To JournoCon 20XX… and beyond!

It was great fun seeing so many motivated people come together. All in all, we’re definitely doing this again! We also got some really helpful feedback from attendees after the conference. We’re going to take all of it to heart for JournoCon 20XX, the main points being:

  • more space for workshops
  • longer and more pauses
  • more time for networking. Turns out, journalists really like talking to each other.

Some people asked for more in-depth ddj talks, others were glad we kept it simple, still others thought some points were too specific already. We definitely want to keep the JournoCon beginner-friendly, but we’d also love to give more advanced people the opportunity to talk shop.

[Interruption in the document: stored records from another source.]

(** * The query builder of the database layer

    A shallow embedding of [packages/core/database/lib/query/query-builder.js]
    ([createQueryBuilder]) and the properties of its fluent setters, its column
    resolver and its compilation to a native (knex) query.

    The builder is a closure over a mutable [state] object, a private alias
    [counter] and the database handle [db]; its methods are modelled as
    functions on an explicit [QueryBuilder] value, the fallible ones in a small
    state-and-exception monad.  The native query object that the builder drives
    is modelled by the ordered trace of the method calls made on it. *)

From Stdlib Require Import Ascii String List ZArith Bool Lia Sorted DecimalString.
From Stdlib Require DecimalFacts DecimalNat Finite.

Set Warnings "-register-all".
Set Implicit Arguments.
Import ListNotations.
Open Scope string_scope.
Open Scope list_scope.
Open Scope nat_scope.

(** ** JavaScript values and the lodash functions the builder uses *)

Module JS.

(** Dynamically typed values.  Numbers are the integers (and [NaN]); a
    [VObject] is a plain object literal and a [VArray] an array literal; a
    [VRaw r] is any other object (a raw SQL expression, a column reference
    literal, a class instance), known only by its reference [r]. *)
Inductive value : Type :=
| VUndefined
| VNull
| VBool (b : bool)
| VNum (n : Z)
| VNaN
| VStr (s : string)
| VArray (items : list value)
| VObject (fields : list (string * value))
| VRaw (ref : nat).

(** [if (v)]: the falsy values are [undefined], [null], [false], [0], [NaN]
    and the empty string. *)
Definition truthy (v : value) : bool :=
  match v with
  | VUndefined | VNull | VNaN => false
  | VBool b => b
  | VNum n => negb (n =? 0)%Z
  | VStr s => negb (s =? "")%string
  | VArray _ | VObject _ | VRaw _ => true
  end.

(** [_.isNil] *)
Definition isNil (v : value) : bool :=
  match v with
  | VUndefined | VNull => true
  | _ => false
  end.

(** [_.isPlainObject] *)
Definition isPlainObject (v : value) : bool :=
  match v with
  | VObject _ => true
  | _ => false
  end.

(** [typeof v === 'string'] *)
Definition isString (v : value) : bool :=
  match v with
  | VStr _ => true
  | _ => false
  end.

(** [_.castArray] *)
Definition castArray (v : value) : list value :=
  match v with
  | VArray items => items
  | _ => [v]
  end.

(** The [SameValueZero] comparison that [_.uniq] uses: primitives are compared
    by value ([NaN] equals itself), objects by reference.  Two array or plain
    object literals are never the same reference. *)
Definition sameValueZero (x y : value) : bool :=
  match x, y with
  | VUndefined, VUndefined => true
  | VNull, VNull => true
  | VBool a, VBool b => Bool.eqb a b
  | VNum a, VNum b => (a =? b)%Z
  | VNaN, VNaN => true
  | VStr a, VStr b => (a =? b)%string
  | VRaw a, VRaw b => (a =? b)
  | _, _ => false
  end.

(** [includes]: membership up to [sameValueZero]. *)
Definition includes (seen : list value) (x : value) : bool :=
  existsb (sameValueZero x) seen.

(** [_.uniq]: walk the array from the left and push every value that the
    result does not include yet. *)
Definition uniqStep (result : list value) (x : value) : list value :=
  if includes result x then result else result ++ [x].

Definition uniq (l : list value) : list value :=
  fold_left uniqStep l [].

(** [_.has(key, object)] on the attribute table of an entity. *)
Definition has (key : string) (attributes : list (string * value)) : bool :=
  existsb (fun kv => (fst kv =? key)%string) attributes.

(** [s.indexOf('.') >= 0] *)
Fixpoint containsDot (s : string) : bool :=
  match s with
  | EmptyString => false
  | String c rest => if Ascii.eqb c "."%char then true else containsDot rest
  end.

End JS.
Import JS.

(** ** Specification-side notions for column lists *)

(** A column list is deduplicated when no value occurs, up to [sameValueZero],
    at two positions. *)
Definition Deduplicated (l : list value) : Prop :=
  forall i j x y,
    i < j -> nth_error l i = Some x -> nth_error l j = Some y ->
    sameValueZero x y = false.

(** The first occurrences of a list, in the order in which they are first
    seen: the head is kept and every later copy of it is dropped. *)
Fixpoint firstSeen (l : list value) : list value :=
  match l with
  | [] => []
  | x :: rest => x :: filter (fun y => negb (sameValueZero x y)) (firstSeen rest)
  end.

(** ** The native query object *)

(** [{ column, order }] entries of an order-by clause. *)
Record order_entry : Type := OrderEntry { column : value; order : value }.

(** The operation kinds, the values of [state.type]. *)
Inductive kind : Type := Select | Insert | Update | Delete | Count | Truncate.

(** What a native query is bound to: [db.connection(tableName)],
    [db.connection({ [alias]: tableName })]. *)
Inductive table_ref : Type :=
| Table (name : string)
| Aliased (alias name : string).

(** The predicate group built inside [qb.where(subQb => ...)]: the callback
    hands the sub-builder to [helpers.applySearch] with the search term and the
    builder's alias. *)
Inductive predicate_group : Type :=
| ApplySearch (term : value) (alias : string).

(** A native query is the table (or derived table) it reads and the calls made
    on it, oldest first.  [helpers.applyWhere(qb, w)] and
    [helpers.applyJoins(qb, j)] are recorded as calls with their argument. *)
Inductive native_query : Type :=
| Query (from : source) (calls : list knex_call)
with source : Type :=
| FromTable (t : table_ref)
| FromSubquery (q : native_query) (as_ : string)
with knex_call : Type :=
| KDistinct (col : value)
| KSelect (cols : list value)
| KCount (target : option value)
| KInsert (data : value)
| KReturning (col : string)
| KUpdate (data : value)
| KDelete
| KTruncate
| KLimit (n : value)
| KOffset (n : value)
| KOrderBy (entries : list order_entry)
| KFirst
| KGroupBy (cols : list value)
| KApplyWhere (filters : list value)
| KWhere (group : predicate_group)
| KApplyJoins (joins : list value)
| KWhereIn (col : string) (sub : native_query).

Definition calls_of (q : native_query) : list knex_call :=
  match q with Query _ cs => cs end.

Definition from_of (q : native_query) : source :=
  match q with Query f _ => f end.
(** * Dextra: the task orchestration and recovery core

    A shallow embedding of the TypeScript sources
      - [ErrorDetector.ts]       (the Error Classifier),
      - [RecoveryEngine.ts]      (the Recovery Engine),
      - [CommandRunner.ts]       (the Process Supervisor),
      - [DeploymentWorkflow.ts]  (the Deployment Workflow),
      - [PluginManager.ts]       (the Platform Adapter Registry),
      - [RecoveryService.ts] and [TaskService.ts] (the older recovery
        path: its rule table, its generic action and its error hash),
    together with the properties their specification states about them
    and further properties that the code shows.

    Conventions of the embedding.
      - A JavaScript [string] is a [string] of the Standard Library: a list
        of code units, here the code units below 256.
      - A JavaScript [number] that holds a confidence is a binary64 float
        ([PrimFloat.float]), with the operations of IEEE 754 that the
        language uses; a [number] that is parsed from a run of decimal
        digits, or that counts seconds, is an integer.
      - [Map<string, V>] is a finite map [gmap string V] where only lookup,
        insertion and deletion are used, and an association list where the
        iteration order is observable.
      - A regular expression literal is a term of [JS.regex]; [JS.exec] is
        the backtracking matcher that [String.prototype.match] runs.
      - A [Promise] is its outcome: fulfilled with a value, or rejected. *)

From Stdlib Require Import Ascii String NArith ZArith List Bool Lia Floats.
From Stdlib Require Import DecimalString.
From Stdlib Require DecimalPos DecimalN.
From Stdlib Require Import Sorted.
From stdpp Require Import base option strings gmap.
Import ListNotations.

Maybe that’s going to mean a longer conference, maybe it means more tracks tailored to different levels of expertise. Maybe we’re going to organize more mini-conferences with more in-depth scopes – we don’t know yet. What we do know is that we’re only just getting started.

You can find our conference pad here. It contains links to all our presentations, as well as further resources for many of the conference’s talks and workshops. For more impressions from the conference, be sure to check out the contents of #JournoCon18 on twitter. The complete program and more information on the speakers can also be found on the conference website.

On the website, you’ll also find more info on our supporters, without which the JournoCon 2018 would not have been possible. Special thanks go to Infographics Group Berlin for providing location and logistics.